Наполеон, однако, был обладателем самых несметных богатств. Он прибрал к рукам громадные миллионы, наживаясь на сокровищах Северной Италии, которые разместил на секретных счетах. По распоряжению Наполеона Жозеф приобрел для его супруги имение Мальмезон. Замок Шатр, построенный на высоких берегах Сены у Боживаля, что к западу от Парижа, был полон очарования, а в добавок ко всему там имелись элегантная домашняя ферма и замечательные сады, занимавшие около 20 гектаров. Невзирая на разорительные расходы, Жозефина быстро превратила дом в любовное гнездышко для себя и милого сердцу Шарля. В поместье были сооружены оранжереи и искусственные пруды, голубятни и даже частный зверинец, где содержались львы, зебры, шимпанзе, кенгуру и летающие белки. Жозефина также заложила первый во Франции розарий в английском стиле, где выращивалось 197 сортов роз. Она влезла в огромные долги — не без помощи Жозефа, который по просьбе брата вел ее финансовые дела. Тот постоянно держал ее без наличных денег и сумел присвоить из ее содержания 30 миллионов франков. По крайней мере, так она пожаловалась Баррасу, с которым все так же находилась в дружеских отношениях. Жозеф избегал ее как только мог, однако сам постоянно держал ее в поле зрения.
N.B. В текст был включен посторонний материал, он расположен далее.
(** [limit: 2] and a first page of two items. *)
Lemma limit_on_full_page_witness :
  let o := IteratorOptions None None None None 2 false in
  let page := [row "a"; row "b"] in
  ∃ it it', DynamoIterator_new db0 o = Ok it
    ∧ next_n 2 it [Answered (QueryOutput page (Some (row "b")))]
      = Run (yield <$> (decoded db0 <$> page)) it' [_params it] []
    ∧ next_n 3 it' [Answered (QueryOutput [row "c"] None)]
      = Run [Ended; Ended; Ended] it' [] [Answered (QueryOutput [row "c"] None)].
Proof.
  destruct (DynamoIterator_new db0 (IteratorOptions None None None None 2 false))
    as [it|e] eqn:Hnew; [|discriminate].
  destruct (limit_on_full_page db0 (IteratorOptions None None None None 2 false) it
    [row "a"; row "b"] (Some (row "b")) [] Hnew) as (it' & Hrun & Hend).
  - discriminate.
  - reflexivity.
  - repeat constructor.
  - exists it, it'. split; [exact Hnew|]. split; [exact Hrun|].
    exact (Hend 3 [Answered (QueryOutput [row "c"] None)]).
Defined.

(** A sequence of outcomes without [Waiting], as a test. *)
Lemma answered_outcomes (l : list next_outcome) :
  forallb (fun o => if o is Waiting then false else true) l = true -> Waiting ∉ l.
Proof.
  induction l as [|o l IH]; cbn; [intros _; apply not_elem_of_nil|].
  intros [Ho Hl]%andb_prop. apply not_elem_of_cons. split; [|by apply IH].
  by destruct o.
Qed.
Жозеф подал в отставку со своего места в Совете Пятисот, чтобы уделять больше времени деловым вопросам. Однако он всегда был готов при необходимости отвлечься от приумножения своих капиталов, если требовалось помочь семье. Летом 1798 года он получил еще одно письмо из Египта. «Я от души надеюсь, что Дезире будет счастлива, если выйдет замуж за Бернадота, — писал Наполеон. — Она безусловно того заслуживает». Генерал Бернадот, видный деятель якобинского «Клуб дю Манеж», мог рассчитывать на неплохую карьеру. В июле 1799 года его назначили военным министром. Он был высок и худощав, с густыми черными волосами, обрамлявшими бледное лицо, и огромным крючковатым носом, что наводило на мысль, что в этих жилах течет изрядная доля сарацинской крови. Несмотря на то что детство его прошло в деревенской школе в родной Гаскони, а годы, когда формируется характер, — в сержантской столовой, он все-таки сумел придать лоск манерам, хотя, как и Мюрат, говорил с заметным провинциальным акцентом. Он был одарен, энергичен, безжалостен и, в придачу, огромный лжец, пусть даже весьма очаровательный, — словом, искушенный в политике боец. Дезире, умную и честолюбивую, он не мог не притягивать к себе как человек, перед которым открывалась самая блестящая карьера. Сама она расстроилась, узнав о женитьбе Наполеона, что даже написала ему: «Вы сделали меня несчастной, но я слаба духом и потому прощаю вас». Жозеф искренне одобрил этот весьма полезный брак. Таким образом брат лишался в лице Бернадота потенциального соперника, который становился членом их семейного клана. Бракосочетание состоялось 17 августа 1798 года, и на нем присутствовали Жозеф и Люсьен со своими супругами.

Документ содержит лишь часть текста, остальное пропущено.